Note that in our formulation, we’ve constructed \(\beta\) conditional on \(\sigma^2\). It’s also interesting to examine the marginal distribution of \(\beta\), \[ p(\beta) = \int p(\beta,\sigma^2)d\sigma^2. \] Problem 2: Derive the marginal distribution of \(\beta\) by integrating out \(\sigma^2\). Validate your derivation by comparing a density estimated from the simulations in Problem 1 to the analytic formulation. What is the name of this distribution?

#test

The normal inverse gamma prior is convenient because it’s conjugate for the normal regression model in (\ref{eq:regression}). This means that the posterior distribution of the parameters is also a normal inverse gamma distribution.

Problem 3: Derive the posterior distribution for the model in (\ref{eq:regression}). Use a normal inverse gamma prior with parameters \((\nu_0, s_0^2, \mu_0, V_0)\). For notation, let \(X = [x_1, \ldots, x_T]’\) and \(Y = [y_1,\ldots,y_T]’\).

#test

Let’s run a Bayesian regression! The data in the table below come from T. Haavelmo, “Methods of Measuring the Marginal Propensity to Consume,” J. Am. Statist. Assoc, 42, p. 88 (1947). Using (\ref{eq:regression}) to relate income, \(y_t\), to a constant and “autonomous” investment, the independent variable. The coefficient associated with investment is termed the investment multiplier.

Problem 4: Pick a parameterization of the normal inverse gamma distribution that is not very informative; that is, it doesn’t impose strong beliefs about the plausible values one the coefficients. Let’s center the prior for \(\beta\) at \(\mu_0 = 0\), and for the inverse gamma portion set \(s_0^2 =600\). What should you do with \(\nu_0\) and \(V_0\)? Construct the posterior distribution for \(\beta\) and \(\sigma^2\). What is the posterior mean of \(\beta_2\), the coefficient associated with investment? What happens when you increase the “strength” of the prior, by increasing \(\nu_0\) or decreasing \(V_0\)?
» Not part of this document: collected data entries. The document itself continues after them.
(** Two of the active owners cannot both be the target. *)
Lemma two_owners_others org i w :
  users_ok w -> ~ (length (List.filter (active_owner org) (all_rows (users w))) <= 1)%nat -> others org i w.
Proof.
  intros [Hs _] Hlen. rewrite all_rows_active in Hlen.
  assert (NoDup (map m_id (List.filter (active_owner org) (InMemory.active_models (users w))))) as Hnd.
  { by apply lfilter_NoDup, InMemory.active_models_ids. }
  assert (forall u, u ∈ List.filter (active_owner org) (InMemory.active_models (users w)) ->
     exists j, m_id u = Some j /\ row_of j u w /\ active_owner org u = true) as Hall.
  { intros u Hu. apply elem_of_lfilter in Hu as [Hu Ho]. apply (InMemory.active_models_elem _ _ Hs) in Hu as (j & Hj & Ha).
    exists j. split_and!; try done. by apply Hs. }
  destruct (List.filter _ _) as [|a [|b l]]; simpl in *; [lia..|].
  destruct (Hall a) as (j & Ej & Rj & Oj); [by left|]. destruct (Hall b) as (k & Ek & Rk & Ok'); [by right; left|].
  apply NoDup_cons in Hnd as [Hne _]. destruct (decide (j = i)) as [->|]; [|by exists j, a].
  exists k, b. split_and!; try done. intros ->. apply Hne. rewrite Ej, <- Ek. by left.
Qed.

Lemma by_users (I : world -> Prop) :
  (forall w w', users w' = users w -> (drawn w <= drawn w')%nat -> I w -> I w') -> closed I.
Proof. intros H. split_and!; [intros w w' _ Hu _ Hd|intros w s _|intros now i w]; by apply H. Qed.

(** The property, or the supply of identifiers ran out. *)
Definition tolerant (P : world -> Prop) (w : world) : Prop := (supply < drawn w)%nat \/ P w.
(** What every request keeps, and what one says of the user it is about. *)
Notation held org w := (directory w /\ owned org w).
Definition kept (org : string) : world -> Prop := tolerant (fun w => held org w).
Definition about (org i : string) (u : User) : world -> Prop := tolerant (fun w => held org w /\ row_of i u w).
Definition spared (org i : string) (u : User) : world -> Prop :=
  tolerant (fun w => (held org w /\ row_of i u w) /\ others org i w).

Lemma tolerant_closed P :
  (forall w w', users w' = users w -> (drawn w <= drawn w')%nat -> P w -> P w') -> closed (tolerant P).
Proof. intros H. apply by_users. intros w w' Hu Hd [Hx|Hw]; [left; lia|right; by apply (H w)]. Qed.
Lemma held_same org w w' : users w' = users w -> (drawn w <= drawn w')%nat -> held org w -> held org w'.
Proof.
  unfold directory, users_ok, ids_fresh, owned, row_of. intros -> Hd (([Hs Hk] & Hf) & Ho).
  split_and!; try done. intros n Hn. apply Hf. lia.
Qed.
Lemma kept_closed org : closed (kept org).
Proof. apply tolerant_closed, held_same. Qed.
Lemma about_closed org i u : closed (about org i u).
Proof.
  apply tolerant_closed. intros w w' Hu Hd [Hh Hr]. split; [by apply (held_same org w)|]. unfold row_of in *. by rewrite Hu.
Qed.
Lemma spared_closed org i u : closed (spared org i u).
Proof.
  apply tolerant_closed. intros w w' Hu Hd [[Hh Hr] Ho]. unfold others, row_of in *. rewrite Hu.
  split; [split; [by apply (held_same org w)|done]|done].
Qed.
Lemma tolerant_mono (P Q : world -> Prop) w : (P w -> Q w) -> tolerant P w -> tolerant Q w.
Proof. intros H [?|?]; [by left|right; auto]. Qed.

Lemma bind_carry {A B} (I J : world -> Prop) (c : Auth A) (k : A -> Auth B) w :
  preserves J c -> (forall w, J w -> I w) -> (forall a w, J w -> I (k a w).1) -> J w -> I (se_bind c k w).1.
Proof.
  intros Hc HJ Hk Hw. specialize (Hc w Hw). unfold se_bind. destruct (c w) as [w' [a|e]]; [by apply Hk|by apply HJ].
Qed.

Definition pinned (u : User) : User := upd_base (set_id (Some (user_id u))) u.
Lemma pinned_active u : m_active (pinned u) = m_active u.
Proof. unfold pinned. by rewrite m_active_upd. Qed.
Lemma save_user_run u w : user_id u <> "" ->
  save_user u w = (set_users (dset (user_id u) (InMemory.Row (pinned u)) (users w)) w, Ok tt).
Proof. intros Hu. unfold save_user, se_modify. by rewrite pin_insert_dset. Qed.

Lemma save_user_kept org u w :
  directory w -> user_id u <> "" -> (forall n, (drawn w <= n < supply)%nat -> Wallet.new_id "usr" (uuid n) <> user_id u) ->
  others org (user_id u) w \/ (m_active u = true /\ active_owner org u = true) ->
  kept org (save_user u w).1.
Proof.
  intros [[Hs Hk] Hf] Hu Hn Hor. right. rewrite save_user_run by done. unfold directory, users_ok, ids_fresh, owned, row_of.
  cbn [fst users set_users drawn]. split_and!.
  - apply InMemory.store_ok_dset; [done|]. unfold pinned. by rewrite m_id_upd.
  - intros i v. rewrite dget_dset. case_decide; [|apply Hk]. by intros [= <-]; subst.
  - intros n Hd. rewrite dget_dset_ne; [by apply Hf|by apply Hn].
  - destruct Hor as [(j & v & Hj & [Hv Ha] & Ho)|[Ha Ho]].
    + exists j, v. by rewrite dget_dset_ne.
    + exists (user_id u), (pinned u). by rewrite dget_dset_eq, pinned_active.
Qed.

Lemma others_or_self org i u w : held org w -> row_of i u w -> others org i w \/ active_owner org u = true.
Proof.
  intros [_ (j & v & [Hv Ha] & Ho)] [Hu _]. destruct (decide (j = i)) as [->|]; [right|left; by exists j, v].
  congruence.
Qed.
Lemma row_id org i u w : held org w -> row_of i u w ->
  user_id u = i /\ i <> "" /\ forall n, (drawn w <= n < supply)%nat -> Wallet.new_id "usr" (uuid n) <> i.
Proof.
  intros [[[_ Hk] Hf] _] [Hu _]. destruct (Hk _ _ Hu). split_and!; try done.
  intros n Hn E. apply Hf in Hn. congruence.
Qed.
(** What runs beside the base class during a reconnect: [opened] is
    [_on_reconnect_reset] and the half-second sleep with whatever the other tasks
    do in it (feeding, a failing sender, a shutdown); [start] is the provider's
    [start()], its flag whether it returned. Neither writes the reconnect
    books. *)
Class Provider := {
  opened : link -> link;
  start : link -> link * bool;
  opened_attempts l : reconnect_attempts (opened l) = reconnect_attempts l;
  opened_last l : last_reconnect_at (opened l) = last_reconnect_at l;
  start_attempts l : reconnect_attempts (fst (start l)) = reconnect_attempts l;
  start_last l : last_reconnect_at (fst (start l)) = last_reconnect_at l }.

Section reconnect.
Context {P : Provider}.

(** The old tasks cancelled and awaited, the old socket closed. *)
Definition tear_down (l : link) : link :=
  mkLink (ws l) false false (dead l) (stopping l) (reconnecting l)
    (reconnect_attempts l) (last_reconnect_at l) (dead_drop_logged l) (reconnect_running l).

Definition revive (l : link) : link :=
  mkLink (ws l) (sender_running l) (receiver_running l) false (stopping l) (reconnecting l)
    (reconnect_attempts l) (last_reconnect_at l) false (reconnect_running l).

(** The [while] loop of [_reconnect]; the count is of calls to [start()]. [None]
    is the fuel running out. *)
Fixpoint reconnect_loop (fuel : nat) (l : link) (starts : Z) : option (link * Z) :=
  match fuel with
  | O => None
  | S fuel' =>
      if stopping l then Some (l, starts)
      else if MAX_RECONNECTS <=? reconnect_attempts l then Some (l, starts)
      else
        let l1 := opened (tear_down (set_attempts (reconnect_attempts l + 1) l)) in
        if stopping l1 then Some (l1, starts)
        else match start l1 with
             | (l2, true) => Some (revive l2, starts + 1)
             | (l2, false) => reconnect_loop fuel' l2 (starts + 1)
             end
  end.

Definition RECONNECT_FUEL : nat := 3.

(** [_reconnect] entered at [now], and its [finally]. *)
Definition enter_incident (now : Q) (l : link) : link :=
  mkLink (ws l) (sender_running l) (receiver_running l) (dead l) (stopping l) (reconnecting l)
    (if Qltb RECONNECT_RESET_WINDOW_S (now - last_reconnect_at l) then 0 else reconnect_attempts l)
    now (dead_drop_logged l) (reconnect_running l).
Definition leave_incident (l : link) : link :=
  mkLink (ws l) (sender_running l) (receiver_running l) (dead l) (stopping l) false
    (reconnect_attempts l) (last_reconnect_at l) (dead_drop_logged l) false.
Table 1: Haavelmo's Data on Income and Investment \vspace*{0.1in}

Year	Income	Investment
1922	433	39
1923	483	60
1924	479	42
1925	486	52
1926	494	47
1927	498	51
1928	511	45
1929	534	60
1930	478	39
1931	440	41
1932	372	22
1933	381	17
1934	419	27
1935	449	33
1936	511	48
1937	520	51
1938	477	33
1939	517	46
1940	548	54
1941	629	100